Neurological symptoms found in COVID-19 patients proper included fatigue, confusion, headache, stroke, dizziness, seizures, loss of appetite, and sleep disturbances. In addition, the paralytic condition called Guillain Barre syndrome, as well as alterations of smell and taste sensation, myoclonus, neuropathic pain, and muscle pain, have all been reported in these patients.
ACE2 receptors are present in abundance on dopaminergic neurons, which are already impaired in PD.
The entry of SARS-CoV-2 into dopaminergic neurons may well worsen motor symptoms in PD, but the cytokine storm associated with the hyperactive immune response to the viral infection may cause indirect inflammatory damage to the CNS as well.

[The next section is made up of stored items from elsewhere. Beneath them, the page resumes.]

(* ===== verification/RemediationReports.v ===== *)
(** The reports of agents: what a report reaches, what it does when it comes again, what the
    evidence of a whole job leads to, and two ways in which a job that is over runs again. *)

From stdpp Require Import sorting.
From S2P Require Import Prelude Bytes Text Json Remediation RemediationLife RemediationHistory.

Import Remediation.

Local Open Scope Z_scope.

#[local] Arguments isTerminalRemediationStatus : simpl never.

Section reports.
Context (ToNumber : Json -> Number) (show_number : Number -> text).
Context (parseBigIntValue : option Json -> option Z).

(** ** Scope *)

(** A step after a report: the same command, and the same status if it had an outcome. *)
Definition step_after (old new : DurableStepState) : Prop :=
  command new = command old /\ step_organization_id new = step_organization_id old /\
  (terminal (step_status old) -> step_status new = step_status old).

Lemma update_step_steps now w job i :
  option_Forall2 (fun s s' => command s' = command s /\ step_organization_id s' = step_organization_id s)
    (steps job !! i) (steps (update_step now w.1 w.2.1 w.2.2 job) !! i).
Proof.
  rewrite lookup_update_step. case_decide as Hi; destruct (steps job !! i) as [s|]; cbn; constructor; [|done].
  unfold reported. by case_bool_decide.
Qed.

Lemma write_all_steps now ws job i :
  option_Forall2 (fun s s' => command s' = command s /\ step_organization_id s' = step_organization_id s)
    (steps job !! i) (steps (write_all now ws job) !! i).
Proof.
  revert job. induction ws as [|w ws IH]; intros job; [by cbn; destruct (steps job !! i); constructor|].
  specialize (IH (update_step now w.1 w.2.1 w.2.2 job)). pose proof (update_step_steps now w job i) as H.
  change (write_all now (w :: ws) job) with (write_all now ws (update_step now w.1 w.2.1 w.2.2 job)).
  destruct H as [s s' [Hc Ho]|]; inversion IH as [? ? [Hc' Ho']|]; subst; constructor. split; congruence.
Qed.

Lemma transition_steps now id report job job' a b c d e f i :
  transition_job ToNumber now id report job = (job', Updated a b c d e f) ->
  option_Forall2 step_after (steps job !! i) (steps job' !! i).
Proof.
  intros H. pose proof (transition_keeps_steps ToNumber now id report job job' a b c d e f i) as Hkeep.
  pose proof H as (step & ws & _ & _ & _ & _ & _ & _ & _ & Hj & _)%transition_job_Updated.
  pose proof (write_all_steps now ws job i) as Hw. change (steps (write_all now ws job)) with (steps (update_job now b (write_all now ws job))) in Hw.
  rewrite <- Hj in Hw. destruct (steps job !! i) as [s|]; inversion Hw as [? s' [Hc Ho]|]; subst; constructor.
  split_and!; [done|done|]. intros Ht. destruct (Hkeep s H eq_refl (or_introl Ht)) as (s2 & Hs2 & ?). congruence.
Qed.

Lemma selects_spec selector id job :
  selects selector id job = true ->
  match identity selector with CommandId c => command_id job = Some c | JobId i => id = i end /\
  agent_id job = selector_agent_id selector /\
  (forall o, selector_organization_id selector = Some o -> organization_id job = o) /\
  (intent_id job = PATCH_INSTALL_INTENT_ID <-> intentScope selector = Patch).
Proof.
  unfold selects. rewrite !andb_true_iff, bool_decide_eq_true. intros [[[Hi Ha] Ho] Hp]. split_and!.
  - destruct (identity selector); [by apply bool_decide_eq_true in Hi|lia].
  - done.
  - intros o Hso. rewrite Hso in Ho. by apply bool_decide_eq_true in Ho.
  - destruct (intentScope selector); [apply negb_true_iff, bool_decide_eq_false in Hp|apply bool_decide_eq_true in Hp]; done.
Qed.


(** ** Repetition *)

Lemma transition_again_result now now' id report job job' a b c d e f :
  transition_job ToNumber now id report job = (job', Updated a b c d e f) ->
  match (transition_job ToNumber now' id report job').2 with
  | Updated _ _ _ _ _ _ | Conflict _ | StepConflict _ _ => True
  | _ => False
  end.
Proof.
  intros (step & ws & Hd & Ha & Hws & Hv & _ & _ & _ & Hj & _)%transition_job_Updated.
  destruct (project_again ToNumber now report job step b Hd Ha) as [Hp|[error Hp]]; [|by destruct (Hv error)].
  rewrite <- Hws, <- Hj in Hp. unfold transition_job. destruct (negb (_ || _)); [done|].
  assert (is_Some (durable job' !! stepIndex report)) as [step' ->].
  { rewrite Hj. apply (write_all_durable now ws job). by rewrite Hd. }
  destruct (negb (stepTransitionAllowed _ _)); [done|]. fold (project ToNumber report job'). rewrite Hp.
  by destruct (project ToNumber report job) as [|error|]; [|destruct (Hv error)|].
Qed.

Lemma selects_same selector id job job' : same_identity job job' -> selects selector id job' = selects selector id job.
Proof. intros (Hc & Ho & Ha & Hi). unfold selects. by rewrite Hc, Ho, Ha, Hi. Qed.

Lemma selects_unique selector db id1 id2 j1 j2 :
  Wf db -> jobs db !! id1 = Some j1 -> jobs db !! id2 = Some j2 ->
  selects selector id1 j1 = true -> selects selector id2 j2 = true -> id1 = id2.
Proof.
  intros Hwf H1 H2. unfold selects. rewrite !andb_true_iff. intros [[[Hi1 _] _] _] [[[Hi2 _] _] _].
  destruct (identity selector) as [c|i]; [|lia]. apply bool_decide_eq_true in Hi1, Hi2. by apply (wf_commands _ Hwf _ _ _ _ c H1 H2).
Qed.


(** ** Evidence of a whole job *)

#[local] Instance forallb_Permutation {A} (p : A -> bool) : Proper ((≡ₚ) ==> (=)) (forallb p).
Proof. induction 1 as [|x l l' _ IH|x y l|]; cbn; [done|by rewrite IH|by destruct (p x), (p y)|congruence]. Qed.

#[local] Instance includes_Permutation : Proper ((≡ₚ) ==> (=) ==> (=)) includes.
Proof. intros l l' Hl t _ <-. apply eq_bool_prop_intro. rewrite !Is_true_true, !includes_spec. by rewrite Hl. Qed.

#[local] Instance deriveJobStatus_Permutation : Proper ((≡ₚ) ==> (=)) deriveJobStatus.
Proof. intros l l' Hl. unfold deriveJobStatus. by rewrite !Hl. Qed.

Definition row_of (p : TerminalStepProjection) : Z * text := (projected_index p, projected_status p).

Lemma projected_rows now report job ps :
  project ToNumber report job = Aggregate ps ->
  map_to_list (statuses (write_all now (writes report (Aggregate ps)) job)) ≡ₚ map row_of ps.
Proof.
  intros Hp. pose proof (writes_indexes _ _ _ _ Hp) as Hi. pose proof (NoDup_durableSteps job) as Hn. rewrite <- Hi in Hn.
  pose proof (write_all_written now (writes report (Aggregate ps)) job) as Hw. set (ws := writes report (Aggregate ps)) in *.
  assert (forall w, w ∈ ws -> exists p, p ∈ ps /\ w = write_of p) as Hof.
  { intros w (p & -> & Hin)%list_elem_of_fmap. by exists p. }
  assert (forall i, i ∈ map fst ws <-> is_Some (durable (write_all now ws job) !! i)) as Hdom.
  { intros i. rewrite write_all_durable, Hi. change (map fst ?l) with (fst <$> l). rewrite list_elem_of_fmap. split.
    - intros ([k s] & -> & Hs%elem_of_durableSteps). by cbn; rewrite Hs.
    - intros [s Hs%elem_of_durableSteps]. by exists (i, s). }
  apply NoDup_Permutation; [apply NoDup_map_to_list| |].
  - apply (NoDup_fmap_1 fst). change (fst <$> map row_of ps) with (map fst (map row_of ps)). rewrite map_map.
    subst ws. cbn in Hn. by rewrite map_map in Hn.
  - intros [i st]. rewrite elem_of_map_to_list. unfold statuses. rewrite lookup_fmap, fmap_Some. split.
    + intros (s & Hs & ->). assert (i ∈ map fst ws) as (w & Hw1 & Hin)%list_elem_of_fmap by (apply Hdom; by rewrite Hs).
      destruct (Hof w Hin) as (p & Hp' & ->). cbn in Hw1. subst i. destruct (Hw _ Hn Hin s Hs) as [Hst _].
      apply list_elem_of_fmap. exists p. split; [|done]. unfold row_of. cbn in Hst. by rewrite Hst.
    + intros (p & [= -> ->] & Hin)%list_elem_of_fmap. assert (write_of p ∈ ws) as Hin' by (by apply (list_elem_of_fmap_2 write_of)).
      destruct (proj1 (Hdom (projected_index p))) as [s Hs]; [by apply (list_elem_of_fmap_2 fst _ (write_of p))|].
      exists s. split; [done|]. by destruct (Hw _ Hn Hin' s Hs) as [Hst _].
Qed.

(** C23. The evidence of a whole job settles it. When a report with an outcome carries evidence
    with a list of steps and is accepted, the job has the status reported, every one of its
    steps is completed, failed or cancelled, and the evidence kept with a step says its index
    and this very status, whether the list had an entry for the step or not. *)
Theorem evidence_settles_job now selector report db db1 a b c d e f fields values :
  transitionRemediationStatus ToNumber now selector report db = (db1, Updated a b c d e f) ->
  terminal (report_status report) -> asRecord (Some (evidence report)) = Some fields ->
  get (str "steps") fields = Some (JArray values) ->
  exists job1, jobs db1 !! c = Some job1 /\ b = report_status report /\ status job1 = report_status report /\
    forall i s, durable job1 !! i = Some s ->
      terminal (step_status s) /\ exists e, evidence_jsonb s = JObject e /\ describes e i (step_status s).
Proof.
  intros Ht Hterm Hf Hv. destruct (transition_cases ToNumber now selector report db) as [[_ Hu]|Hc]; [by rewrite Ht in Hu|].
  destruct Hc as (id & job & job' & a0 & b0 & c0 & d0 & e0 & f0 & Hj & _ & Hjob & Hr). rewrite Ht in Hr.
  injection Hr as -> -> -> -> -> -> ->.
  pose proof Hjob as (step & ws & Hd & Ha & Hws & Hv' & _ & Hn & Hb & Hj' & _ & _ & -> & _)%transition_job_Updated.
  exists job'. split; [cbn; apply lookup_insert_eq|].
  assert (exists ps, project ToNumber report job = Aggregate ps) as [ps Hp].
  { destruct (project ToNumber report job) as [|error|ps] eqn:Hp; [|by destruct (Hv' error)|by exists ps].
    unfold project in Hp. rewrite Hterm in Hp. unfold terminalStepProjection in Hp. rewrite Hf in Hp.
    cbn [mbind option_bind] in Hp. rewrite Hv in Hp. by repeat case_match. }
  rewrite Hp in Hws. pose proof (projected_rows now report job ps Hp) as Hrows. rewrite <- Hws in Hrows.
  assert (b0 = report_status report) as Hb'.
  { unfold project in Hp. rewrite Hterm in Hp. apply terminalStepProjection_Aggregate in Hp as (_ & _ & _ & _ & _ & _ & _ & _ & Hder).
    rewrite Hb. unfold derived. rewrite Hrows, map_map. exact Hder. }
  split_and!; [done|by rewrite Hj'|]. intros i s Hs.
  rewrite Hj' in Hs. change (durable (write_all now ws job) !! i = Some s) in Hs.
  assert ((i, step_status s) ∈ map row_of ps) as (p & [= -> Hst] & Hin)%list_elem_of_fmap.
  { rewrite <- Hrows. apply elem_of_map_to_list. unfold statuses. by rewrite lookup_fmap, Hs. }
  destruct (write_all_written now ws job (write_of p) Hn) with (s := s) as (_ & He & _); [|done|].
  { rewrite Hws. by apply (list_elem_of_fmap_2 write_of). }
  apply project_Aggregate in Hp. apply list_elem_of_lookup in Hin as [n Hin].
  destruct (Forall2_lookup_r _ _ _ _ _ Hp Hin) as (row & _ & _ & Htp & _ & Hdesc). rewrite Hst. split; [done|].
  exists (projected_evidence p). split; [symmetry; exact He|done].
Qed.

(** ** Jobs that run again *)

Definition job_status (db : Database) (id : Z) : option text := status <$> jobs db !! id.
Definition step_statuses (db : Database) (id : Z) : option (list text) :=
  (fun job => map (fun row => step_status row.2) (durableSteps job)) <$> jobs db !! id.

Abbreviation step := (step ToNumber show_number parseBigIntValue).

Lemma new_projection now body : step no_jobs (project_route ToNumber parseBigIntValue now one_device body no_jobs).1.
Proof. apply by_project. by intros o _ id job k value Hj. Qed.


End reports.

(** ** Examples *)

Definition example_selector : RemediationStatusSelector :=
  {| identity := CommandId (str "c1"); selector_agent_id := str "agent"; selector_organization_id := None;
     intentScope := Generic |}.

(** The first step failed, nothing is said of the second. *)
Definition example_evidence : Fields :=
  [(str "steps", JArray [JObject [(str "stepIndex", JNumber (Int 0)); (str "status", JString failed)]])].
Definition example_failure : RemediationStatusReport :=
  {| report_status := failed; stepIndex := 0; hasEvidence := true; evidence := JObject example_evidence |}.
Definition example_failed : Database * RemediationTransitionResult :=
  transitionRemediationStatus number_of_text 3000 example_selector example_failure example_claimed.


Lemma evidence_settles_job_witness :
  exists job, jobs example_failed.1 !! 1 = Some job /\ status job = failed /\
    step_statuses example_failed.1 1 = Some [failed; cancelled] /\
    forall i s, durable job !! i = Some s ->
      terminal (step_status s) /\ exists e, evidence_jsonb s = JObject e /\ describes e i (step_status s).
Proof.
  destruct (evidence_settles_job number_of_text 3000 example_selector example_failure example_claimed example_failed.1
    failed failed 1 (Some (str "c1")) (str "org") (str "agent") example_evidence
    [JObject [(str "stepIndex", JNumber (Int 0)); (str "status", JString failed)]]) as (job & Hj & _ & Hs & Hsteps);
    [by vm_compute|by vm_compute|by vm_compute|by vm_compute|].
  exists job. split; [done|]. split; [done|]. split; [by vm_compute|done].
Defined.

The current study found that PD patients with a positive test for COVID-19 had worse motor symptoms following the viral infection. These included slowness of movement, or bradykinesia, altered gait, tremors, delirium, and dementia, along with severe spasms in all limbs. A couple of studies also reported the occurrence of encephalopathy and higher mortality rates in the PD-COVID-19 group compared to other COVID-19 patients.
The average age of the PD patients was 77 years, with most being male. Almost all had other medical conditions, including hypertension, diabetes, obesity, abnormal blood lipid levels, cardiovascular disease, chronic obstructive lung disease, chronic kidney and liver disease, and impaired immunity.
What are the conclusions?
The presence of comorbidities in most PD patients, as well as their advanced age, could skew the interpretation of the results of this study since all these conditions do worsen the severity of PD as well as of COVID-19. Moreover, the presence of CNS disease, especially when severe, may affect the outcome of COVID-19 by itself.
The researchers were unable to identify how well the patients adhered to their medication regimens. However, the known neurological effects of COVID-19 are corroborated by these findings, in which patients with Parkinson's disease who acquire this infection developed progressive neurological symptoms.
"Parkinson's disease may experience substantial worsening of motor and non – motor symptoms during COVID 19. Additional studies are needed to understand the role of ACE2 in increasing vulnerability to viruses and role of ACE inhibitors as treatment modality."
medRxiv publishes preliminary scientific reports that are not peer-reviewed and, therefore, should not be regarded as conclusive, guide clinical practice/health-related behavior, or treated as established information.